If you’ve begun to consider estate planning, you’ve undoubtedly come across two typical means of distributing your assets, money, or wealth to your loved ones – trusts and wills. There are, however, significant distinctions between these two essential documents, particularly when it comes to when and how your assets are distributed.
It’s important to note that trust and will rules differ by state, so you should contact an estate planning attorney or expert in your area for details. However, certain characteristics of trusts and wills are universal regardless of where you reside. This article explains living trust vs. will, including the pros and cons of each and how to integrate them.
What is a living trust?
Trusts are legal structures that allow your assets to be transferred from you, the grantor or trustor, to a trustee. They provide the parameters for the trustee’s asset management, disbursements to one or more chosen beneficiaries, and eventual disposal of the assets. The trustee is a fiduciary who must act in the best interests of the beneficiaries at all times while handling the trust’s assets.
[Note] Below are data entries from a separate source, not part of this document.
(** * waves-lab: the signal-analysis core, embedded and verified

    A shallow embedding of the numeric core of the wave simulator:
    [FourierAnalyzer] (FourierAnalyzer.cpp / FourierAnalyzer.h),
    [WaveEngine] (WaveEngine.cpp / WaveEngine.h), the wave variants of
    WaveFunction.h and [InterferenceCalculator] (InterferenceCalculator.cpp).

    Numbers.  A C++ [double] is read as a real number ([R]): the development
    speaks about the algorithms in exact arithmetic, and [Physics::PI] is the
    number pi.  Two effects of the machine numbers decide whether a function
    returns at all, and are kept: a [double] converted to an [int] has to
    fit 32 bits ([toInt]), and a [double] above [2^62] is not changed by
    adding or subtracting 360.0 ([plus360], [minus360]), so that the loops
    of [calculatePhaseShift] do not end on it.  A [size_t] that only
    measures a vector is a [nat]; a [size_t] that takes part in subtraction
    (the bin arithmetic of the filters) is a [Z] in [0, 2^64) with the
    wrap-around written out.  An [int] loop bound is a [Z].  A [std::vector]
    is a [list]. *)

From Stdlib Require Import String.
From Stdlib Require Import Reals Lra Lia ZArith Bool Arith List.
From Stdlib Require Import Sorting.Sorted Sorting.Permutation.
From Equations Require Import Equations.
Import ListNotations.

Open Scope R_scope.

(* ===================================================================== *)
(** * Definitions                                                         *)
(* ===================================================================== *)

(** ** PhysicsConstants.h *)

Module Physics.
Definition PI : R := Rtrigo1.PI.
Definition TWO_PI : R := 2 * PI.
Definition DEG_TO_RAD : R := PI / 180.
Definition RAD_TO_DEG : R := 180 / PI.
End Physics.

(** ** FourierAnalyzer.h: the complex sample *)

Record Complex : Type := mkComplex { real : R; imag : R }.

Definition C0 : Complex := mkComplex 0 0.

(** [operator+], [operator-] and [operator*] of [struct Complex]. *)
Definition Cadd (a b : Complex) : Complex :=
  mkComplex (real a + real b) (imag a + imag b).

Definition Csub (a b : Complex) : Complex :=
  mkComplex (real a - real b) (imag a - imag b).

Definition Cmul (a b : Complex) : Complex :=
  mkComplex (real a * real b - imag a * imag b)
            (real a * imag b + imag a * real b).

(** [std::atan2(y, x)], total as in C. *)
Definition atan2 (y x : R) : R :=
  if Rlt_dec 0 x then atan (y / x)
  else if Rlt_dec x 0 then
         (if Rle_dec 0 y then atan (y / x) + Rtrigo1.PI
          else atan (y / x) - Rtrigo1.PI)
  else if Rlt_dec 0 y then Rtrigo1.PI / 2
  else if Rlt_dec y 0 then - (Rtrigo1.PI / 2)
  else 0.

Definition magnitude (c : Complex) : R :=
  sqrt (real c * real c + imag c * imag c).

Definition phase (c : Complex) : R := atan2 (imag c) (real c).

Record FrequencyBin : Type := mkBin {
  bin_frequency : R;
  bin_magnitude : R;
  bin_phase : R
}.

Record Harmonic : Type := mkHarmonic {
  h_frequency : R;
  h_amplitude : R;
  h_phase : R;
  h_order : Z
}.

Record FrequencySpectrum : Type := mkSpectrum {
  bins : list FrequencyBin;
  sampleRate : R;
  frequencyResolution : R;
  maxFrequency : R;
  harmonics : list Harmonic
}.

(** ** FourierAnalyzer.cpp: the transform *)

Module FourierAnalyzer.

(** [nextPowerOfTwo]: [while (power < n) power *= 2].  The loop doubles at
    most [n] times before [power >= n], so [n] units of fuel are enough
    ([pow2_loop_exit] below shows the loop leaves through its guard). *)
Fixpoint pow2_loop (fuel power n : nat) : nat :=
  match fuel with
  | O => power
  | S fuel' => if (power <? n)%nat then pow2_loop fuel' (power * 2) n else power
  end.

Definition nextPowerOfTwo (n : nat) : nat :=
  if (n <=? 1)%nat then 1%nat else pow2_loop n 1 n.

(** The two vectors [even] and [odd] filled by the dividing loop of
    [fftRecursive]: [x[0], x[2], ...] and [x[1], x[3], ...]. *)
Fixpoint evenIndexed (x : list Complex) : list Complex :=
  match x with
  | [] => []
  | a :: t => a :: match t with
                   | [] => []
                   | _ :: t' => evenIndexed t'
                   end
  end.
Unlike wills, which take effect upon death, trusts take effect when assets are transferred to them. A “living trust” may be established when the grantor is still alive. Alternatively, a trust may be a “testamentary trust” established after death in line with the decedent-grantor’s will provisions. Trusts are widely used in estate planning to benefit the grantor’s heirs and arrange for asset transfer to them.
Living trusts are classified into two types: revocable trusts, which may be amended throughout a person’s lifetime, and irrevocable trusts, which are frequently permanent but might provide tax benefits.
In many circumstances, the same assets will be included in a trust as in a will. Any asset that can pass under a will can also pass through a trust. Trusts are often funded through real estate, non-retirement brokerage accounts, and life insurance.
Unlike wills, living trusts do not go through probate, which some people like. Probate is not always as straightforward in certain states as in others. “For example, California has a stressful and expensive probate process. As a result, most Californians with an estate plan have a trust.
In more intricate estate scenarios, a living trust might also be beneficial if a Florida resident owns property in Pennsylvania, for example, that presents a different problem. Not only would there be a probate in Florida, but also in the state of Pennsylvania. In two states, a living trust may prevent the requirement for probate.
Advantages of a Living Trust
- Living trusts take effect when assets are retitled in the trust’s name. Wills are only effective after your death.
- Unlike a will, a living trust takes effect when the owner becomes unable to manage their affairs due to sickness or injury.
- Increased privacy. Because the estate is never probated, only those named in the trust as grantors, trustees, and beneficiaries can access the record.
- Because trusts may avoid probate, they do not become public records and can save time and money.
The disadvantages of a Living Trust
- Affordability. A trust may be more expensive to establish than a will. If you go the usual route of using an estate attorney to draft your plans, they’re always going to charge more for a typical revocable living trust plan because it’s a bigger document with more words and more complexity. It can also take more of their time to set up. It costs them more to assist or guide you in transferring assets.
- More complicated. While wills are very simple to create, trusts may be more difficult.
What is a will
A will is a legal document that governs the transfer of your assets to your specified heirs and beneficiaries after your death. It may also contain your instructions for choices that must be carried out after your death, such as naming the executor of your will and guardians for your young children or instructions for your funeral and burial.
A will may order the executor to establish a living trust and appoint a trustee to keep assets for the benefit of certain people, such as any minor children, until they reach a defined age or the age of majority.
A will must be signed and attested under state law. A legal process is needed for its implementation. It has to be submitted to the probate court in your jurisdiction and carried out by your chosen executor. However, The document is publicly accessible in the probate court’s records, which monitors its implementation and has authority over any objections.
Advantages of a will
- Wills are often simpler documents and, as a result, may be less expensive to write.
- There is no need to transfer assets while you are still living. Possessions in a will are transferred via the probate procedure after your death.
The disadvantages of a will
- Probate must be used. Not everyone wants their possessions to be probated.
- It will be added to the public record. Your will becomes part of the public record as part of the probate procedure and may be seen by anybody who requests it.
How do you combine a living trust with a will?
Trusts may be an excellent financial estate planning tool, but they only deal with certain assets, not your whole estate. Even if you set up a trust, you’ll almost certainly need a will, particularly if you have little children.
In most circumstances, a pour-over will is the ideal approach to include both a living trust and a will in your estate plan. A pour-over will consist of a provision to “pour” any remaining or unallocated assets in a person’s estate into a living trust after the person dies. When you construct a living trust using online software or with the assistance of an estate planning attorney, you will almost certainly be given a pour-over will as an addition.